Start of Block

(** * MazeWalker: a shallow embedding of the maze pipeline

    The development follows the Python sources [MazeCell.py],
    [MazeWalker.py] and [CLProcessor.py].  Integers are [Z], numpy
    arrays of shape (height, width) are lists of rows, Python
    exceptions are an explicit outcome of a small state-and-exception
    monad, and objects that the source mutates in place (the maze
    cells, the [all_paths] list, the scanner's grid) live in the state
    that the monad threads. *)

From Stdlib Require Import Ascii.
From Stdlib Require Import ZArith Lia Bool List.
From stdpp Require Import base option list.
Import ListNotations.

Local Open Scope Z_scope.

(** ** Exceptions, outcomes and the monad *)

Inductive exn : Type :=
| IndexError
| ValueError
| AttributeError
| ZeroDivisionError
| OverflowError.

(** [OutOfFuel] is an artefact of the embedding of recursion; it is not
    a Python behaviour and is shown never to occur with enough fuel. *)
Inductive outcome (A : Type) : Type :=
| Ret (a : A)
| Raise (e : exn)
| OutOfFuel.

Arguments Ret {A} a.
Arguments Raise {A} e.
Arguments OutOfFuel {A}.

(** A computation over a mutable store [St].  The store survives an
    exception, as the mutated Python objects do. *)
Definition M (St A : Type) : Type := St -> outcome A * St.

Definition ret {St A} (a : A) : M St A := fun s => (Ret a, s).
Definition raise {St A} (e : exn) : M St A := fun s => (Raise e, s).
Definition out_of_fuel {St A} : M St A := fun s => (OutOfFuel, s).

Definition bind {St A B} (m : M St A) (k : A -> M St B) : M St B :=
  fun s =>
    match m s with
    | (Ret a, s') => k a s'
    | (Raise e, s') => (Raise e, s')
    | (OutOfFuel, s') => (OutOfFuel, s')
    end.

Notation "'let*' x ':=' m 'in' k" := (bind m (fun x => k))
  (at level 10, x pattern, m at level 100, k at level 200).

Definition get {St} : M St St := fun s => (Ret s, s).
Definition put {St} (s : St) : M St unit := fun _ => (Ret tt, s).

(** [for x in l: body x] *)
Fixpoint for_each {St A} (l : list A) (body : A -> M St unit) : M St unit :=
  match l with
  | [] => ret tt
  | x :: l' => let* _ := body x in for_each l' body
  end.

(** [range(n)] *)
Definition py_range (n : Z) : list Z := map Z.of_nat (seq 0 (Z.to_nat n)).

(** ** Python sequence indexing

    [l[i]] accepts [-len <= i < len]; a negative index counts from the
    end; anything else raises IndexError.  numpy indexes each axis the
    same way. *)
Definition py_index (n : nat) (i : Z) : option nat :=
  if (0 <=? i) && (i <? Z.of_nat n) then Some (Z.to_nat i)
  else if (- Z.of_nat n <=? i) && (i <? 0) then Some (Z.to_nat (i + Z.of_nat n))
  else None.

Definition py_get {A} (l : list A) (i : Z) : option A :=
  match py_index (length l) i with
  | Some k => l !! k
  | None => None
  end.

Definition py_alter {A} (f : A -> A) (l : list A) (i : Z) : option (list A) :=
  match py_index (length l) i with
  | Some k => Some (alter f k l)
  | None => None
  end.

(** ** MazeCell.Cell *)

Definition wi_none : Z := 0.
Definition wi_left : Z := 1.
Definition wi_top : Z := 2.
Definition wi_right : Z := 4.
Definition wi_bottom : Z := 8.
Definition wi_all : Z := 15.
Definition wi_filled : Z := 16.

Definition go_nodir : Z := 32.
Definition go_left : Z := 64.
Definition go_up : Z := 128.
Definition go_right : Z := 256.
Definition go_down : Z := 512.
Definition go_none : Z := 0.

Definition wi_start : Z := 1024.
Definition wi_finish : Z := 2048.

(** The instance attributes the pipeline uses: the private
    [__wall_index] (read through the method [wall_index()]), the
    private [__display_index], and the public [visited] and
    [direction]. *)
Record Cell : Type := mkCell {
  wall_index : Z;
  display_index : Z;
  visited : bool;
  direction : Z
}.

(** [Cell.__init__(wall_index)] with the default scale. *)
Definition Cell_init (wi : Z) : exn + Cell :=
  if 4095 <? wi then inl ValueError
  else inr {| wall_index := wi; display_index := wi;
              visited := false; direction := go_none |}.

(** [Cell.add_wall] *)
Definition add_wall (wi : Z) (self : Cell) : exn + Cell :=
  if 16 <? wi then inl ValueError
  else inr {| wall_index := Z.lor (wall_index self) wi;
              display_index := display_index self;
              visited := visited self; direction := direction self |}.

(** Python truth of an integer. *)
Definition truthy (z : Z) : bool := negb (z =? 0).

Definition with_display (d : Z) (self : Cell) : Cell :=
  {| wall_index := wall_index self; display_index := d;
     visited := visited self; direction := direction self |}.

End of Block
Start of Block

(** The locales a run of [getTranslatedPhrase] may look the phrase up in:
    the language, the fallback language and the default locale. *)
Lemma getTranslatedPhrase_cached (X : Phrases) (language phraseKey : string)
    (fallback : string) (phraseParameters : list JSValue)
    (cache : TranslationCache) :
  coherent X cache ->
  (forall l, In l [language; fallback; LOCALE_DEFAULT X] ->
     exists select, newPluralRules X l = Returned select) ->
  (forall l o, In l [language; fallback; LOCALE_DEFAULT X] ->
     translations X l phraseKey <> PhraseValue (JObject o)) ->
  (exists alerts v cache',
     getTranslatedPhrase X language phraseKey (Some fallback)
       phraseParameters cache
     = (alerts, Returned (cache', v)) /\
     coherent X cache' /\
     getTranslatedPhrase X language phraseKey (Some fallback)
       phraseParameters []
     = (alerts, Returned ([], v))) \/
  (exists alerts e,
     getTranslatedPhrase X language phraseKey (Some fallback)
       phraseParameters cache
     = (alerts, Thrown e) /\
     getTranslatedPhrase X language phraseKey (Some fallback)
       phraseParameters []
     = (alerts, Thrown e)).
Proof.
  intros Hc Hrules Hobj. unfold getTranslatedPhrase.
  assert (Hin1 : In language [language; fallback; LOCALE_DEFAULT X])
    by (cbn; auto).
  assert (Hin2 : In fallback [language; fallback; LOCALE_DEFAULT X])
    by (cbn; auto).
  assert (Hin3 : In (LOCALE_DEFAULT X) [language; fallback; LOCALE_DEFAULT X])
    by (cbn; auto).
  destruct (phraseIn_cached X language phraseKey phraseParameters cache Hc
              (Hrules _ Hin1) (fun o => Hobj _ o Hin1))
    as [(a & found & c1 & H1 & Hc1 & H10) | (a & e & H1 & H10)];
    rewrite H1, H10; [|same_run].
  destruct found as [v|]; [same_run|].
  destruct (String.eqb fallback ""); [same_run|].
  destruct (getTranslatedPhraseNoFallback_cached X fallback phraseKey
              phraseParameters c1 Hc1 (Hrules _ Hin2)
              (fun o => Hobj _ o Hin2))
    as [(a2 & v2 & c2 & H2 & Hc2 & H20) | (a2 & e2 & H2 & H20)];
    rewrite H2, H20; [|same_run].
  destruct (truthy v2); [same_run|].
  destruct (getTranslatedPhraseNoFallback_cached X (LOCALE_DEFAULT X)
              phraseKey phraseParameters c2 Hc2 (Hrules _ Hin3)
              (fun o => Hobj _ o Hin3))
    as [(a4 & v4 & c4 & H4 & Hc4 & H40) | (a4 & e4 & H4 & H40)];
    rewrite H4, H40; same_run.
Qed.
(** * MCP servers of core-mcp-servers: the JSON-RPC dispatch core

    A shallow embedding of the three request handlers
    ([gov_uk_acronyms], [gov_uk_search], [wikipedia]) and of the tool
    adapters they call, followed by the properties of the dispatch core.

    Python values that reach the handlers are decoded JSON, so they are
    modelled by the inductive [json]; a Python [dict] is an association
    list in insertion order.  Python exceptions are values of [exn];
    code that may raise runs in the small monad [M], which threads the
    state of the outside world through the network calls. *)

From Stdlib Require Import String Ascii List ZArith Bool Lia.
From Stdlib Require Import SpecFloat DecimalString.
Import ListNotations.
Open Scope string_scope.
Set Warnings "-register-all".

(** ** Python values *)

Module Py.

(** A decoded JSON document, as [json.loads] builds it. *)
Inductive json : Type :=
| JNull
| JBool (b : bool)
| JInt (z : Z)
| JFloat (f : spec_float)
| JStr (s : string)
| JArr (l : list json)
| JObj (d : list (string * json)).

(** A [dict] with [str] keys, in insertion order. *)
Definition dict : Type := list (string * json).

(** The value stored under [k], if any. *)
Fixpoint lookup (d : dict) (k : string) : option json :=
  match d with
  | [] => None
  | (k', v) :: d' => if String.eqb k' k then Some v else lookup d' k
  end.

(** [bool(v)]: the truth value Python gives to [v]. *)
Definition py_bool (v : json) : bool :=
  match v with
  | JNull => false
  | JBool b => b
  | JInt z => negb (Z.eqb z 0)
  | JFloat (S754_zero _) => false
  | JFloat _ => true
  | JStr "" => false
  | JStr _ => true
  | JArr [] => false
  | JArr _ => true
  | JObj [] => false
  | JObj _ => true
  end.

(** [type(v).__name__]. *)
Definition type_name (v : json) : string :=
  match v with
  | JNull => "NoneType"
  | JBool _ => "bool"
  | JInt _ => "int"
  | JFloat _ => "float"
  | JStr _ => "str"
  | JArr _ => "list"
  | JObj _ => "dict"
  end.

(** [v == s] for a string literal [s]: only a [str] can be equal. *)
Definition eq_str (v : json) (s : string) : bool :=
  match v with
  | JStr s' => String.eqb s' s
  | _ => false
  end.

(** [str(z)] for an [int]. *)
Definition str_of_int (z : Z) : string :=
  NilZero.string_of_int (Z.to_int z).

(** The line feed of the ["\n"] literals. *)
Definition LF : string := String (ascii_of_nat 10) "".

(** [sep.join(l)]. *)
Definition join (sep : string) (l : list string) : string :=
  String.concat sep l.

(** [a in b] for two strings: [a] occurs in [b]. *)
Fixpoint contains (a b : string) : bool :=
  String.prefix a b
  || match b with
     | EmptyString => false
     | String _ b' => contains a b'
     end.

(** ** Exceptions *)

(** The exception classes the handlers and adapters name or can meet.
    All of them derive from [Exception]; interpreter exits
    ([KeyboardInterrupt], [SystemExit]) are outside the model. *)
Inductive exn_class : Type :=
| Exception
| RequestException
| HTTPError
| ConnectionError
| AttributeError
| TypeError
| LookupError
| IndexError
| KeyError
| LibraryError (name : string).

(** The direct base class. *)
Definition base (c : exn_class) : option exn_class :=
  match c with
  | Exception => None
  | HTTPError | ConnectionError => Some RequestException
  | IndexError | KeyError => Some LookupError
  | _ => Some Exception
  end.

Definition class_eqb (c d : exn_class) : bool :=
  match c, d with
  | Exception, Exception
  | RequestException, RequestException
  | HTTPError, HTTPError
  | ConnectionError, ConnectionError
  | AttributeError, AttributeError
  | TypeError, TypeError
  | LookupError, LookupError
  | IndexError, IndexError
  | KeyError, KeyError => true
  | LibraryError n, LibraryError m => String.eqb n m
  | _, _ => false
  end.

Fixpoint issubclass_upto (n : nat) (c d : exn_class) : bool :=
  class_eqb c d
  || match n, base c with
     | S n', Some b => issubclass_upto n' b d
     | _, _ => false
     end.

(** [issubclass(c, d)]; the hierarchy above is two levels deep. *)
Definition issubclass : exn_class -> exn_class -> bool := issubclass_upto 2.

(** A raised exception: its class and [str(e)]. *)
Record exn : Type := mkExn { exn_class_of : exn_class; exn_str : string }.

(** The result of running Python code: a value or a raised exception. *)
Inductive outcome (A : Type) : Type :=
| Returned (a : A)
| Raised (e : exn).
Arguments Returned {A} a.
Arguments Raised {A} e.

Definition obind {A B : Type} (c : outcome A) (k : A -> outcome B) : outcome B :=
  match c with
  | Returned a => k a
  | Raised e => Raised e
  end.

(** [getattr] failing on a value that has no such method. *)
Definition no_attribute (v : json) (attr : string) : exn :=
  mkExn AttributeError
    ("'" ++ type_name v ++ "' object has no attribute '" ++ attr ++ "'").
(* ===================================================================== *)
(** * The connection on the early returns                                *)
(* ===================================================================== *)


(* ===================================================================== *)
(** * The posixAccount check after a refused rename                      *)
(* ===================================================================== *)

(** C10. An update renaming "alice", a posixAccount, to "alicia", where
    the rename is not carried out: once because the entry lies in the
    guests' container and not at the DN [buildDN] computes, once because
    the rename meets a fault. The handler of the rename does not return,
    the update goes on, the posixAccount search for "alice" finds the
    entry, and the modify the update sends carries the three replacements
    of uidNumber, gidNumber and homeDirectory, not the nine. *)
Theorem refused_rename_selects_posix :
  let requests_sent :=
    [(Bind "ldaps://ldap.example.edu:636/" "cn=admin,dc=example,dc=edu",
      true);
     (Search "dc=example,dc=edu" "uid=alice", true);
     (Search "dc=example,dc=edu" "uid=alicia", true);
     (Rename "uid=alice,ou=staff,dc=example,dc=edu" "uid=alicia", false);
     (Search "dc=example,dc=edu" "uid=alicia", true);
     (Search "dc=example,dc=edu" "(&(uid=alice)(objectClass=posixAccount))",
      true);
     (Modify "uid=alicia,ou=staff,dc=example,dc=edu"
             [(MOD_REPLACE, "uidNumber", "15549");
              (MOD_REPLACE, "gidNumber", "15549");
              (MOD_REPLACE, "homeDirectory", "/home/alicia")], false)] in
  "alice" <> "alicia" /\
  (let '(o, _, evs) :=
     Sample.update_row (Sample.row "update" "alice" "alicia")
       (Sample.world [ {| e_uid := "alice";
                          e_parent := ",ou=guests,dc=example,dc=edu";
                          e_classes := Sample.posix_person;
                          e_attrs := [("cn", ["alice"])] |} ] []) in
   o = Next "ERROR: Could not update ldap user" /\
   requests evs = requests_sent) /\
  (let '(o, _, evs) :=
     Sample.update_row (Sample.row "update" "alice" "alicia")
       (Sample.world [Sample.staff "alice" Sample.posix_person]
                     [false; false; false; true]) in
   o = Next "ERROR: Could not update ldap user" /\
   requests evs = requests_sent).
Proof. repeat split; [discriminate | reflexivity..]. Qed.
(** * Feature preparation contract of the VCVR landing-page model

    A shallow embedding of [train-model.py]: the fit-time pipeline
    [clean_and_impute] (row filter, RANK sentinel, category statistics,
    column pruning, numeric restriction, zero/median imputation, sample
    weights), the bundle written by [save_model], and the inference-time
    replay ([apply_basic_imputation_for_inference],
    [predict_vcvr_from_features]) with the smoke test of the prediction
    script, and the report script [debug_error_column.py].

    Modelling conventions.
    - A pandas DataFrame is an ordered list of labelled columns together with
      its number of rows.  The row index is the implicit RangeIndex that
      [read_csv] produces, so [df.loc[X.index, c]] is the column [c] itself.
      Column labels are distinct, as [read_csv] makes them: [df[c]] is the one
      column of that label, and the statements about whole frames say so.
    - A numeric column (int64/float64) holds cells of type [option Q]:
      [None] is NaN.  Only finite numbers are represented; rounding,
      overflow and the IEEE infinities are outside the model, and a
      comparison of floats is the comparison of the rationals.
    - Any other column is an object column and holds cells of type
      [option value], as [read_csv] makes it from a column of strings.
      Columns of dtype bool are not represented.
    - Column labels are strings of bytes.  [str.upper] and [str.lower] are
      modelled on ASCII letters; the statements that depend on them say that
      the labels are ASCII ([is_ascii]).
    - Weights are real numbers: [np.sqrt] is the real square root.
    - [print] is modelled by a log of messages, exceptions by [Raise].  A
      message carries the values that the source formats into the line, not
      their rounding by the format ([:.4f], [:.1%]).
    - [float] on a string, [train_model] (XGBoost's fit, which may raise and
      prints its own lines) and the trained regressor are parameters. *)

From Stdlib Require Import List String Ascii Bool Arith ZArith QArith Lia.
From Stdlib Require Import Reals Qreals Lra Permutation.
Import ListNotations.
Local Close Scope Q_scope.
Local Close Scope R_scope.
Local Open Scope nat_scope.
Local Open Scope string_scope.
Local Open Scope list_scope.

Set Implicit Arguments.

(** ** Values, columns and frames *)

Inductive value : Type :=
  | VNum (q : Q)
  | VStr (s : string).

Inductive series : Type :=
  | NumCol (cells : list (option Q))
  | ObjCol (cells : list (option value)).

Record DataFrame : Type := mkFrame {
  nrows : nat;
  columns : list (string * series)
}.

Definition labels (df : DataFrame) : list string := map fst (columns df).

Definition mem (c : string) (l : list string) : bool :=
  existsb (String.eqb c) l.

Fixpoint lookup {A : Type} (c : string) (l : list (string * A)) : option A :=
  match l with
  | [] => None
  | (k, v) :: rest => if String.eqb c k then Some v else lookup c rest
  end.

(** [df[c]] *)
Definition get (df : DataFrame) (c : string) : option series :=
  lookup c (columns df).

End of Block

Return only the number of lines above that include the word "direction".

Response to the exercise>
5